(* ===== verification/ObjectPoolFacts.v ===== *)
(** * ObjectPoolFacts: objects are neither lost nor shared *)

From Stdlib Require Import Strings.Byte.
From S2P Require Import Prelude.
From S2P Require Import Wire.
From S2P Require Import ObjectPool.

(** ** Users of a pool *)

Inductive op :=
| Acquire (made : option Z)
| Release (obj : Z)
| Expand (count : Z) (made : nat -> option Z)
| Shrink (target : Z).

Record system := mkSystem { the_pool : pool; held : list Z; effects : list effect }.

(** A user gives up one of its objects. *)
Fixpoint take_out (obj : Z) (l : list Z) : option (list Z) :=
  match l with [] => None | x :: l' => if decide (x = obj) then Some l' else cons x <$> take_out obj l' end.

Lemma take_out_Some obj l rest : take_out obj l = Some rest -> l ≡ₚ obj :: rest.
Proof.
  revert rest. induction l as [|x l IH]; intros rest H; [done|]. cbn in H. case_decide as E; [by injection H as <-; subst|].
  destruct (take_out obj l) as [r|]; [|done]. injection H as <-. rewrite (IH r eq_refl). apply Permutation_swap.
Qed.

(** One operation; an object is released by who holds it. *)
Definition step (o : op) (s : system) : option system :=
  match o with
  | Acquire made => let '(obj, p) := acquire_raw made (the_pool s) in Some (mkSystem p (option_list obj ++ held s) (effects s))
  | Release obj =>
      rest ← take_out obj (held s);
      let '(p, out) := release (Some obj) (the_pool s) in Some (mkSystem p rest (effects s ++ out))
  | Expand count made => Some (mkSystem (expand count made (the_pool s)) (held s) (effects s))
  | Shrink target => '(p, out) ← shrink target (the_pool s); Some (mkSystem p (held s) (effects s ++ out))
  end.

Fixpoint run (ops : list op) (s : system) : option system :=
  match ops with [] => Some s | o :: ops' => s1 ← step o s; run ops' s1 end.

Definition start (cfg : ObjectPoolConfig) (factory : ObjectFactory) (made : nat -> option Z) : system :=
  mkSystem (ObjectPool_init cfg factory made) [] [].

(** What the factory may have given, and the objects that ended. *)
Definition first_objects (n : Z) (made : nat -> option Z) : list Z := map made (seq 0 (Z.to_nat n)) ≫= option_list.
Definition offered (o : op) : list Z :=
  match o with Acquire made => option_list made | Expand count made => first_objects count made | _ => [] end.
Definition deleted (out : list effect) : list Z := out ≫= fun x => match x with Delete o => [o] | _ => [] end.
Arguments deleted : simpl never.

Lemma deleted_app out1 out2 : deleted (out1 ++ out2) = deleted out1 ++ deleted out2.
Proof. apply bind_app. Qed.

Lemma deleted_drop p o : deleted (drop_object p o) = [o].
Proof. unfold drop_object. by destruct (has_destroy (factory_ p)). Qed.

(** The pool's counters agree with its objects and those of its users. *)
Definition counts_ok (bound : Z) (p : pool) (users : list Z) : Prop :=
  created_count_ p = Z.of_nat (length (pool_ p)) + Z.of_nat (length users) /\ borrowed_count_ p = Z.of_nat (length users) /\
  created_count_ p <= bound /\ max_size (config_ p) <= bound.

Section Counts.
Context (bound : Z) (Hb : bound < 2 ^ 31).

Lemma push_made_ok o p users : counts_ok bound p users -> created_count_ p < bound -> counts_ok bound (push_made o p) users /\
  pool_ (push_made o p) = option_list o ++ pool_ p /\ config_ (push_made o p) = config_ p.
Proof.
  intros (H1 & H2 & H3 & H4) Hlt. destruct o as [o|]; [|by cbn]. unfold counts_ok. cbn. rewrite i32_small by lia. split_and!; try done; lia.
Qed.

Lemma expand_ok made p users : counts_ok bound p users -> counts_ok bound (expand_loop made p) users /\
  pool_ (expand_loop made p) ⊆+ (made ≫= option_list) ++ pool_ p /\ config_ (expand_loop made p) = config_ p.
Proof.
  revert p. induction made as [|o made IH]; intros p Hp; [done|]. cbn [expand_loop]. destruct (_ <? _) eqn:E; breflect.
  - destruct (push_made_ok o p users Hp) as (H1 & H2 & H3); [destruct Hp as (_ & _ & _ & ?); lia|].
    destruct (IH _ H1) as (H4 & H5 & H6). split_and!; [done| |congruence]. rewrite H5, H2. cbn. apply Permutation_submseteq. solve_Permutation.
  - split_and!; [done|by apply submseteq_inserts_l|done].
Qed.

Lemma shrink_ok l target : forall p p' out users, pool_ p = l -> counts_ok bound p users -> shrink_loop l target p = Some (p', out) ->
  counts_ok bound p' users /\ deleted out ++ pool_ p' ≡ₚ l /\ config_ p' = config_ p.
Proof.
  induction l as [|o l IH]; intros p p' out users Hl Hp Hs; cbn [shrink_loop] in Hs.
  - destruct (_ <? _); [done|]. injection Hs as <- <-. by rewrite Hl.
  - destruct (_ <? _); [|by injection Hs as <- <-; rewrite Hl].
    destruct (shrink_loop l target (with_stack l (i32 (created_count_ p - 1)) p)) as [[p1 out1]|] eqn:E; [|done]. injection Hs as <- <-.
    assert (counts_ok bound (with_stack l (i32 (created_count_ p - 1)) p) users) as Hp1.
    { destruct Hp as (H1 & H2 & H3 & H4). rewrite Hl in H1. cbn [length] in H1. unfold counts_ok. cbn. rewrite i32_small by lia. split_and!; try done; lia. }
    destruct (IH (with_stack l (i32 (created_count_ p - 1)) p) p1 out1 users eq_refl Hp1 E) as (H1 & H2 & H3).
    split_and!; [done| |done]. rewrite deleted_app, deleted_drop. cbn. by rewrite H2.
Qed.

Lemma acquire_ok made p users : counts_ok bound p users -> let '(obj, p') := acquire_raw made p in
  counts_ok bound p' (option_list obj ++ users) /\ option_list obj ++ pool_ p' ⊆+ option_list made ++ pool_ p /\ config_ p' = config_ p.
Proof.
  intros (H1 & H2 & H3 & H4). unfold acquire_raw. destruct (pool_ p) as [|o rest] eqn:El.
  - destruct (_ <? _) eqn:E; breflect; [destruct made as [o|]|].
    + unfold counts_ok. cbn. rewrite ?El in *. cbn [length] in *. rewrite !i32_small by lia. split_and!; try done; try lia.
    + unfold counts_ok. cbn. rewrite ?El in *. split_and!; try done.
    + unfold counts_ok. cbn. rewrite ?El in *. split_and!; try done. apply submseteq_nil_l.
  - unfold counts_ok. cbn. cbn [length] in *. rewrite !i32_small by lia. split_and!; try done; try lia. by apply submseteq_inserts_l.
Qed.

Lemma release_ok obj p users rest : counts_ok bound p users -> users ≡ₚ obj :: rest -> let '(p', out) := release (Some obj) p in
  counts_ok bound p' rest /\ deleted out ++ pool_ p' ≡ₚ obj :: pool_ p /\ config_ p' = config_ p.
Proof.
  intros (H1 & H2 & H3 & H4) Hu. apply Permutation_length in Hu. cbn in Hu. unfold release. cbv zeta.
  cbn [with_borrowed pool_ config_ created_count_]. rewrite (i32_small (Z.of_nat _)) by lia. unfold counts_ok. destruct (_ <? _) eqn:E; breflect; cbn.
  - rewrite i32_small by lia. split_and!; try done; try lia. by destruct (has_reset _).
  - rewrite !i32_small by lia. split_and!; try done; try lia. rewrite deleted_app, deleted_drop. by destruct (has_reset _).
Qed.

(** Objects that ended, are in the pool or with a user, among those offered. *)
Definition state_ok (offers : list Z) (s : system) : Prop :=
  counts_ok bound (the_pool s) (held s) /\ deleted (effects s) ++ pool_ (the_pool s) ++ held s ⊆+ offers.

▶ _Task prompt_: With nothing added or dropped, write out every entry.

▶ _Solution to the exercise_:
(* ===== verification/ObjectPoolFacts.v ===== *)
(** * ObjectPoolFacts: objects are neither lost nor shared *)

From Stdlib Require Import Strings.Byte.
From S2P Require Import Prelude.
From S2P Require Import Wire.
From S2P Require Import ObjectPool.

(** ** Users of a pool *)

Inductive op :=
| Acquire (made : option Z)
| Release (obj : Z)
| Expand (count : Z) (made : nat -> option Z)
| Shrink (target : Z).

Record system := mkSystem { the_pool : pool; held : list Z; effects : list effect }.

(** A user gives up one of its objects. *)
Fixpoint take_out (obj : Z) (l : list Z) : option (list Z) :=
  match l with [] => None | x :: l' => if decide (x = obj) then Some l' else cons x <$> take_out obj l' end.

Lemma take_out_Some obj l rest : take_out obj l = Some rest -> l ≡ₚ obj :: rest.
Proof.
  revert rest. induction l as [|x l IH]; intros rest H; [done|]. cbn in H. case_decide as E; [by injection H as <-; subst|].
  destruct (take_out obj l) as [r|]; [|done]. injection H as <-. rewrite (IH r eq_refl). apply Permutation_swap.
Qed.

(** One operation; an object is released by who holds it. *)
Definition step (o : op) (s : system) : option system :=
  match o with
  | Acquire made => let '(obj, p) := acquire_raw made (the_pool s) in Some (mkSystem p (option_list obj ++ held s) (effects s))
  | Release obj =>
      rest ← take_out obj (held s);
      let '(p, out) := release (Some obj) (the_pool s) in Some (mkSystem p rest (effects s ++ out))
  | Expand count made => Some (mkSystem (expand count made (the_pool s)) (held s) (effects s))
  | Shrink target => '(p, out) ← shrink target (the_pool s); Some (mkSystem p (held s) (effects s ++ out))
  end.

Fixpoint run (ops : list op) (s : system) : option system :=
  match ops with [] => Some s | o :: ops' => s1 ← step o s; run ops' s1 end.

Definition start (cfg : ObjectPoolConfig) (factory : ObjectFactory) (made : nat -> option Z) : system :=
  mkSystem (ObjectPool_init cfg factory made) [] [].

(** What the factory may have given, and the objects that ended. *)
Definition first_objects (n : Z) (made : nat -> option Z) : list Z := map made (seq 0 (Z.to_nat n)) ≫= option_list.
Definition offered (o : op) : list Z :=
  match o with Acquire made => option_list made | Expand count made => first_objects count made | _ => [] end.
Definition deleted (out : list effect) : list Z := out ≫= fun x => match x with Delete o => [o] | _ => [] end.
Arguments deleted : simpl never.

Lemma deleted_app out1 out2 : deleted (out1 ++ out2) = deleted out1 ++ deleted out2.
Proof. apply bind_app. Qed.

Lemma deleted_drop p o : deleted (drop_object p o) = [o].
Proof. unfold drop_object. by destruct (has_destroy (factory_ p)). Qed.

(** The pool's counters agree with its objects and those of its users. *)
Definition counts_ok (bound : Z) (p : pool) (users : list Z) : Prop :=
  created_count_ p = Z.of_nat (length (pool_ p)) + Z.of_nat (length users) /\ borrowed_count_ p = Z.of_nat (length users) /\
  created_count_ p <= bound /\ max_size (config_ p) <= bound.

Section Counts.
Context (bound : Z) (Hb : bound < 2 ^ 31).

Lemma push_made_ok o p users : counts_ok bound p users -> created_count_ p < bound -> counts_ok bound (push_made o p) users /\
  pool_ (push_made o p) = option_list o ++ pool_ p /\ config_ (push_made o p) = config_ p.
Proof.
  intros (H1 & H2 & H3 & H4) Hlt. destruct o as [o|]; [|by cbn]. unfold counts_ok. cbn. rewrite i32_small by lia. split_and!; try done; lia.
Qed.

Lemma expand_ok made p users : counts_ok bound p users -> counts_ok bound (expand_loop made p) users /\
  pool_ (expand_loop made p) ⊆+ (made ≫= option_list) ++ pool_ p /\ config_ (expand_loop made p) = config_ p.
Proof.
  revert p. induction made as [|o made IH]; intros p Hp; [done|]. cbn [expand_loop]. destruct (_ <? _) eqn:E; breflect.
  - destruct (push_made_ok o p users Hp) as (H1 & H2 & H3); [destruct Hp as (_ & _ & _ & ?); lia|].
    destruct (IH _ H1) as (H4 & H5 & H6). split_and!; [done| |congruence]. rewrite H5, H2. cbn. apply Permutation_submseteq. solve_Permutation.
  - split_and!; [done|by apply submseteq_inserts_l|done].
Qed.

Lemma shrink_ok l target : forall p p' out users, pool_ p = l -> counts_ok bound p users -> shrink_loop l target p = Some (p', out) ->
  counts_ok bound p' users /\ deleted out ++ pool_ p' ≡ₚ l /\ config_ p' = config_ p.
Proof.
  induction l as [|o l IH]; intros p p' out users Hl Hp Hs; cbn [shrink_loop] in Hs.
  - destruct (_ <? _); [done|]. injection Hs as <- <-. by rewrite Hl.
  - destruct (_ <? _); [|by injection Hs as <- <-; rewrite Hl].
    destruct (shrink_loop l target (with_stack l (i32 (created_count_ p - 1)) p)) as [[p1 out1]|] eqn:E; [|done]. injection Hs as <- <-.
    assert (counts_ok bound (with_stack l (i32 (created_count_ p - 1)) p) users) as Hp1.
    { destruct Hp as (H1 & H2 & H3 & H4). rewrite Hl in H1. cbn [length] in H1. unfold counts_ok. cbn. rewrite i32_small by lia. split_and!; try done; lia. }
    destruct (IH (with_stack l (i32 (created_count_ p - 1)) p) p1 out1 users eq_refl Hp1 E) as (H1 & H2 & H3).
    split_and!; [done| |done]. rewrite deleted_app, deleted_drop. cbn. by rewrite H2.
Qed.

Lemma acquire_ok made p users : counts_ok bound p users -> let '(obj, p') := acquire_raw made p in
  counts_ok bound p' (option_list obj ++ users) /\ option_list obj ++ pool_ p' ⊆+ option_list made ++ pool_ p /\ config_ p' = config_ p.
Proof.
  intros (H1 & H2 & H3 & H4). unfold acquire_raw. destruct (pool_ p) as [|o rest] eqn:El.
  - destruct (_ <? _) eqn:E; breflect; [destruct made as [o|]|].
    + unfold counts_ok. cbn. rewrite ?El in *. cbn [length] in *. rewrite !i32_small by lia. split_and!; try done; try lia.
    + unfold counts_ok. cbn. rewrite ?El in *. split_and!; try done.
    + unfold counts_ok. cbn. rewrite ?El in *. split_and!; try done. apply submseteq_nil_l.
  - unfold counts_ok. cbn. cbn [length] in *. rewrite !i32_small by lia. split_and!; try done; try lia. by apply submseteq_inserts_l.
Qed.

Lemma release_ok obj p users rest : counts_ok bound p users -> users ≡ₚ obj :: rest -> let '(p', out) := release (Some obj) p in
  counts_ok bound p' rest /\ deleted out ++ pool_ p' ≡ₚ obj :: pool_ p /\ config_ p' = config_ p.
Proof.
  intros (H1 & H2 & H3 & H4) Hu. apply Permutation_length in Hu. cbn in Hu. unfold release. cbv zeta.
  cbn [with_borrowed pool_ config_ created_count_]. rewrite (i32_small (Z.of_nat _)) by lia. unfold counts_ok. destruct (_ <? _) eqn:E; breflect; cbn.
  - rewrite i32_small by lia. split_and!; try done; try lia. by destruct (has_reset _).
  - rewrite !i32_small by lia. split_and!; try done; try lia. rewrite deleted_app, deleted_drop. by destruct (has_reset _).
Qed.

(** Objects that ended, are in the pool or with a user, among those offered. *)
Definition state_ok (offers : list Z) (s : system) : Prop :=
  counts_ok bound (the_pool s) (held s) /\ deleted (effects s) ++ pool_ (the_pool s) ++ held s ⊆+ offers.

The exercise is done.